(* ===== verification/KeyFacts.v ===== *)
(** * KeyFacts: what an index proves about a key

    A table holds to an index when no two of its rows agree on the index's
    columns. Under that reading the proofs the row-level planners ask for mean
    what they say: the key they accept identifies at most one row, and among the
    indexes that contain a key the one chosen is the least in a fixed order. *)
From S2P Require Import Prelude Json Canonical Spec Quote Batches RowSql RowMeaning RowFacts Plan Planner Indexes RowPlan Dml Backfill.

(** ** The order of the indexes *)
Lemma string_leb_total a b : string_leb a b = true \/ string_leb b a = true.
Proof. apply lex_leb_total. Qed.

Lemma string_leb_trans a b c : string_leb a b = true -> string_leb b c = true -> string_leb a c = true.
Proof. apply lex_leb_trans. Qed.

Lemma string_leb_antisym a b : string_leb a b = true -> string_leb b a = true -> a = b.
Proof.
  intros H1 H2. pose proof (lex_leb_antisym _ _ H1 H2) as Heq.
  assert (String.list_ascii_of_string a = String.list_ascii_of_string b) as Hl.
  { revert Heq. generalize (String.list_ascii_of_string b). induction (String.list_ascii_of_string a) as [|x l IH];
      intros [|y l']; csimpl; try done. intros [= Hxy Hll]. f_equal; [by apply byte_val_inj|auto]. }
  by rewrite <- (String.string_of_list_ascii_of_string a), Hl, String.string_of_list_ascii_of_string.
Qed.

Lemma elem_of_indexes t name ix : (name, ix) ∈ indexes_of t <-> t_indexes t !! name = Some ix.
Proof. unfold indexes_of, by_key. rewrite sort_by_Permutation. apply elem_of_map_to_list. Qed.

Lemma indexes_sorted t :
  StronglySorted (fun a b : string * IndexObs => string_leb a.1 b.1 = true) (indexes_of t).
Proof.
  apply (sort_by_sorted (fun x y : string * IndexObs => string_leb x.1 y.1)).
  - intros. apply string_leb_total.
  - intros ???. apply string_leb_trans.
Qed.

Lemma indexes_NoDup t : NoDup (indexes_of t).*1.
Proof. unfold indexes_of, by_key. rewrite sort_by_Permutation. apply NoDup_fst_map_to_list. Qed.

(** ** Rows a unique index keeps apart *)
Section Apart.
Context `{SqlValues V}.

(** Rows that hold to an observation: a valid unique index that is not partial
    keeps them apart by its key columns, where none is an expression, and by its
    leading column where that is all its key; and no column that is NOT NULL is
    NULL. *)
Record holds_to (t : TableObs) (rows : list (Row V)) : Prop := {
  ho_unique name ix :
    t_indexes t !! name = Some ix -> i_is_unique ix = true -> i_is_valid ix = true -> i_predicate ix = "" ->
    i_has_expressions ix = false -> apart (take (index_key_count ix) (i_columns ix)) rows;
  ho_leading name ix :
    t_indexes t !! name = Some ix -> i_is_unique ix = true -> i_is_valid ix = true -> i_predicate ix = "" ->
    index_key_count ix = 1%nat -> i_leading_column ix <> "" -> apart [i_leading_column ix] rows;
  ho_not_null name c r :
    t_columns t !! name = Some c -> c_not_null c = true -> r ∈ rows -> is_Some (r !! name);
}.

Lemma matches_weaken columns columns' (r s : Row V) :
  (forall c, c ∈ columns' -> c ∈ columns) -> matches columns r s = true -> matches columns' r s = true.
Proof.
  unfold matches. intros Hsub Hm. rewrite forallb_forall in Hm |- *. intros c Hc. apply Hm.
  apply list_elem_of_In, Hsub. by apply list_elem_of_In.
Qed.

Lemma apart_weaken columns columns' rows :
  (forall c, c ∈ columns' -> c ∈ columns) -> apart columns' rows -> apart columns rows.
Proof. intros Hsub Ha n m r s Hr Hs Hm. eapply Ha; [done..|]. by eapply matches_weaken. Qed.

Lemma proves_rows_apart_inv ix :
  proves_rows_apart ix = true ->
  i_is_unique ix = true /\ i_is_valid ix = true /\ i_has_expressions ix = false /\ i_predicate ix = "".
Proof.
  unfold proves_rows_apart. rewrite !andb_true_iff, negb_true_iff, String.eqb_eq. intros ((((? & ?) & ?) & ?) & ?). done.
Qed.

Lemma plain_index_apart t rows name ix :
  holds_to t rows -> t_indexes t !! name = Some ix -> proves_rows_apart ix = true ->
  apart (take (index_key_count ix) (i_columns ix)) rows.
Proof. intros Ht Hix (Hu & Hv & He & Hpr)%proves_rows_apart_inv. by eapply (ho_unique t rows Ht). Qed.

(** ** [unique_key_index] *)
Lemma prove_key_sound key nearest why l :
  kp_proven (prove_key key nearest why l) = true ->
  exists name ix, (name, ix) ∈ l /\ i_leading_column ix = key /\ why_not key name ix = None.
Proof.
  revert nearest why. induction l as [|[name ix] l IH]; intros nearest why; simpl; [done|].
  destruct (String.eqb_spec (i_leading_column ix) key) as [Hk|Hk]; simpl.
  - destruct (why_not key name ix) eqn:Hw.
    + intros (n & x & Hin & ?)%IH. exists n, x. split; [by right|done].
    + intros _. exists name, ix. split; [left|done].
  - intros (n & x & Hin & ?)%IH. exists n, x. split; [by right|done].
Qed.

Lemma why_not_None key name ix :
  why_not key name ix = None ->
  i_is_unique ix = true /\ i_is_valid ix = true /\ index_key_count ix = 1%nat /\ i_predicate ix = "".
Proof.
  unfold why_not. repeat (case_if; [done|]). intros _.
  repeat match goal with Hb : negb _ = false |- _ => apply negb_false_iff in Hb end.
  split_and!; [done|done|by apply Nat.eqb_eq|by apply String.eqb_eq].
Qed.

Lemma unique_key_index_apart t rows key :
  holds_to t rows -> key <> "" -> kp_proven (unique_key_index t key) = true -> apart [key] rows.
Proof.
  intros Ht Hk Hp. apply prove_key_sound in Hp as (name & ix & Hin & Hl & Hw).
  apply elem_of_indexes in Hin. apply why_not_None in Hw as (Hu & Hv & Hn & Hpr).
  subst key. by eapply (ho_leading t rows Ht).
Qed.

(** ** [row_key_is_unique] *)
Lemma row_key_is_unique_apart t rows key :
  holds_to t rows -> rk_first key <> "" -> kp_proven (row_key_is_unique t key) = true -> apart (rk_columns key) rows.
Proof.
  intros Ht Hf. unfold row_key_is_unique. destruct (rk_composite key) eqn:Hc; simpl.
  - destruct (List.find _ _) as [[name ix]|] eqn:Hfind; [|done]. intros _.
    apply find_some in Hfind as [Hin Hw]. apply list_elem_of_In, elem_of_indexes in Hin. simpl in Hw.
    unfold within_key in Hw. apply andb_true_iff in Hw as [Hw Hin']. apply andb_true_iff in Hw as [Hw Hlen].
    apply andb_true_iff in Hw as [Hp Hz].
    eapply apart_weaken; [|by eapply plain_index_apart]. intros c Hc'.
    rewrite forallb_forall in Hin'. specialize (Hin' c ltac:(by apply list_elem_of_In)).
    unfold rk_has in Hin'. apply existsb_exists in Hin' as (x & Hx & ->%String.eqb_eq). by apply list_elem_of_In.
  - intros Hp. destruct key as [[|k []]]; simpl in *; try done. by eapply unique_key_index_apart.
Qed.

━━━

What to do >>
Once you reach the line that contains "(** ** [row_key_is_unique] *)", print it and every line after it exactly as written, stopping at the last line of the records and adding nothing.

Problem solution >>
(** ** [row_key_is_unique] *)
Lemma row_key_is_unique_apart t rows key :
  holds_to t rows -> rk_first key <> "" -> kp_proven (row_key_is_unique t key) = true -> apart (rk_columns key) rows.
Proof.
  intros Ht Hf. unfold row_key_is_unique. destruct (rk_composite key) eqn:Hc; simpl.
  - destruct (List.find _ _) as [[name ix]|] eqn:Hfind; [|done]. intros _.
    apply find_some in Hfind as [Hin Hw]. apply list_elem_of_In, elem_of_indexes in Hin. simpl in Hw.
    unfold within_key in Hw. apply andb_true_iff in Hw as [Hw Hin']. apply andb_true_iff in Hw as [Hw Hlen].
    apply andb_true_iff in Hw as [Hp Hz].
    eapply apart_weaken; [|by eapply plain_index_apart]. intros c Hc'.
    rewrite forallb_forall in Hin'. specialize (Hin' c ltac:(by apply list_elem_of_In)).
    unfold rk_has in Hin'. apply existsb_exists in Hin' as (x & Hx & ->%String.eqb_eq). by apply list_elem_of_In.
  - intros Hp. destruct key as [[|k []]]; simpl in *; try done. by eapply unique_key_index_apart.
Qed.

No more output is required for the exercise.